*** EXERCISE MATERIAL Section Begins ***
Lemma tenant_lands p rep (r : R) t log c : p ∈ vc_tenants vc → ms_holds t c → ms_sealing t = false →
  ∃ r' t' log' rep' c', import_tenant em weights vc rep p ((r, t), log) = (((r', t'), log'), Ok rep') ∧ ms_holds t' c' ∧ ms_sealing t' = false ∧ grows c c' ∧
    c_meta c' = <[tenant_meta_key (te_tenant p.1) := as_bytes (te_sha256 p.1)]> (c_meta c) ∧ (¬ recorded c p → holds_bundle c' p.2) ∧
    im_tenants_skipped rep' = im_tenants_skipped rep ++ (if decide (recorded c p) then [te_tenant p.1] else []) ∧
    im_tenants_imported rep' = im_tenants_imported rep ++ (if decide (recorded c p) then [] else [te_tenant p.1]).
Proof.
  intros Hp Ht Hs. destruct p as [en b]. unfold import_tenant.
  rewrite (sbind_ok _ _ _ ((r, t), log) (c_meta c !! tenant_meta_key (te_tenant en))) by (unfold on_mem, sread; by rewrite (ms_get_meta_ok t c)).
  destruct (decide (recorded c (en, b))) as [Hd|Hd]; unfold recorded in Hd; cbn [fst] in Hd.
  { rewrite bool_decide_eq_true_2 by done. eexists r, t, _, _, c. split_and!; [done..|by rewrite insert_id|done| |]; cbn; by rewrite ?app_nil_r. }
  rewrite bool_decide_eq_false_2 by done. change (te_vectors en ≫= _) with (reused em weights vc (en, b)).
  rewrite (sbind_ok _ _ _ ((r, t), log ++ [TenantStart (te_tenant en) (length (s_nodes b)) (length (s_edges b))]) tt) by done.
  assert (∀ i n, (i < length (s_nodes b))%nat → ∃ v, vector_for em (reused em weights vc (en, b)) i n = Ok v) as Hv.
  { intros i n Hi. unfold vector_for. destruct (reused em weights vc (en, b)) as [[v vb]|] eqn:Er.
    - destruct (reused_shipped _ _ _ _ _ _ Er) as [Hv Hvb]. destruct (Hrv (en, b) v vb i Hp Hv Hvb Hi) as [x ->]. by eexists.
    - destruct (Hem (from_utf8_lossy (n_content n))) as (v & -> & _). by eexists. }
  pose proof (chunks_of_join IMPORT_BATCH (s_nodes b) ltac:(unfold IMPORT_BATCH; lia)) as Hj.
  destruct (batches_land (en, b) Hp Hv (chunks_of IMPORT_BATCH (s_nodes b)) rep 0 r t
    (log ++ [TenantStart (te_tenant en) (length (s_nodes b)) (length (s_edges b))]) c Ht Hs) as (r1 & t1 & log1 & rep1 & d1 & c1 & Hr1 & Ht1 & Hs1 & G1 & M1 & Q1 & S1);
    [rewrite Hj; cbn; lia|by rewrite Hj|]. rewrite Hj in Q1. rewrite (sbind_ok _ _ _ _ _ Hr1). cbn [fst].
  destruct (edges_land (en, b) rep1 r1 t1 log1 c1 Hp Ht1 Hs1 Q1) as (r2 & t2 & rep2 & c2 & Hr2 & Ht2 & Hs2 & G2 & M2 & Q2 & S2). cbn [snd] in Hr2. rewrite (sbind_ok _ _ _ _ _ Hr2).
  pose proof (vf_tenants _ Hvf) as Hall. rewrite Forall_forall in Hall. destruct (Hall _ Hp) as [_ (sb & Hsha) _ _].
  destruct (ms_put_meta_ok t2 c2 (te_tenant en) (tenant_meta_key (te_tenant en)) (as_bytes (te_sha256 en)) Ht2) as (t3 & [[]|x] & Hr3 & Hs3 & Hx);
    [intros _; cbn [fst] in Hsha; rewrite Hsha; apply hash_meta| |destruct Hx; congruence]. destruct Hx as [_ Ht3].
  rewrite (sbind_ok _ _ _ ((r2, t3), log1) tt) by (unfold on_mem; by rewrite Hr3).
  eexists r2, t3, _, _, _. split_and!; [done|done|congruence| | | | |]; cbn [c_meta c_put_meta fst snd im_tenants_skipped im_tenants_imported add_report].
  - etrans; [exact G1|]. etrans; [exact G2|]. by split.
  - cbn. by rewrite M2, M1.
  - intros _. split; cbn; [|done]. intros n Hn. by apply (gr_nodes _ _ G2), Q1.
  - rewrite (proj2 S2), (proj2 S1). done.
  - by rewrite (proj1 S2), (proj1 S1).
Qed.
(** ** An unsaved membership *)

(** A membership that could not be saved is granted by the next request all the same:
    when the control file cannot be written, the first request of an allowlisted caller is
    refused, but the row stays in memory, so the next one finds it and passes the
    membership check although nothing is on disk. *)
Theorem jit_unsaved_granted `{!JsonTextLaws Control} app p org resource path entry s s' o
    (Hpath : cf_team_allowlist_path app = Some path)
    (Hlist : match_identity (load_or_empty (allow_fault (gw_step s)) path (gw_files s)) (pr_email p) (pr_email_verified p) (pr_wallet_address p) = Some entry)
    (Hnone : membership (gw_control s) (pr_sub p) org = None) (Hopen : find_org (gw_control s) org = Some o) (Hst : o_status o = OrgActive)
    (Hfail : is_ok (save (save_io (S (gw_step s))) (upsert_membership_full (gw_control s) (pr_sub p) org (al_role entry) (al_scopes entry)).1
                         (cf_control_path app) (gw_files s)).2 = false)
    (Hfirst : gate_membership clock fs allow_fault save_io app p org resource s = (s', Err (forbidden "no membership in org"))) :
  load None (cf_control_path app) (gw_files s') = load None (cf_control_path app) (gw_files s) ∧
  ∃ m, m_role m = al_role entry ∧ gate_membership clock fs allow_fault save_io app p org resource s' = (s', Ok m).
Proof.
  set (c := (upsert_membership_full (gw_control s) (pr_sub p) org (al_role entry) (al_scopes entry)).1) in *.
  assert (orgs c = orgs (gw_control s) ∧ membership c (pr_sub p) org = Some (fresh_row (pr_sub p) org (al_role entry) (al_scopes entry))) as [Horgs Hrow].
  { subst c. unfold upsert_membership_full. rewrite Hnone. split; [done|]. unfold membership in *. cbn [fst set_memberships memberships].
    rewrite find_in_app, find_in_cons, Hnone. unfold is_row, fresh_row. cbn [m_sub m_org]. by rewrite !bool_decide_true. }
  unfold gate_membership, sread, sbind at 1 in Hfirst. unfold org_open in Hfirst. rewrite Hopen, Hst in Hfirst.
  unfold sbind at 1 in Hfirst. rewrite Hnone in Hfirst. unfold sbind at 1 in Hfirst. unfold jit_provision in Hfirst.
  rewrite Hpath, Hlist in Hfirst. cbn [gw_control gw_files gw_step tick at_step] in Hfirst. rewrite Hnone in Hfirst. fold c in Hfirst.
  destruct (save _ c _ _) as [files saved] eqn:Hsave. destruct saved as [[]|e]; [done|].
  apply save_loads in Hsave as [Hload _]. apply sbind_inv in Hfirst as [(s2 & [] & Hi & Hg)|(e' & Hi & _)]; apply ignore_audit_spec in Hi as (Hi & _ & [Hc Hf] & _); [|done].
  injection Hg as ->. cbn in Hc, Hf. split; [by rewrite Hf|]. exists (fresh_row (pr_sub p) org (al_role entry) (al_scopes entry)). split; [done|].
  unfold gate_membership, sread, sbind, org_open, find_org. rewrite Hc, Horgs. unfold find_org in Hopen. rewrite Hopen, Hst. by rewrite Hrow.
Qed.
End gate_props.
*** EXERCISE MATERIAL Section Ends ***
▶ [THE PROBLEM]
Both end lines included, restate word for word the lines above from the line with "destruct (edges_land (en, b)" to the line with "destruct (ms_put_meta_ok t2", and nothing else.

▶ [TASK RESPONSE]
  destruct (edges_land (en, b) rep1 r1 t1 log1 c1 Hp Ht1 Hs1 Q1) as (r2 & t2 & rep2 & c2 & Hr2 & Ht2 & Hs2 & G2 & M2 & Q2 & S2). cbn [snd] in Hr2. rewrite (sbind_ok _ _ _ _ _ Hr2).
  pose proof (vf_tenants _ Hvf) as Hall. rewrite Forall_forall in Hall. destruct (Hall _ Hp) as [_ (sb & Hsha) _ _].
  destruct (ms_put_meta_ok t2 c2 (te_tenant en) (tenant_meta_key (te_tenant en)) (as_bytes (te_sha256 en)) Ht2) as (t3 & [[]|x] & Hr3 & Hs3 & Hx);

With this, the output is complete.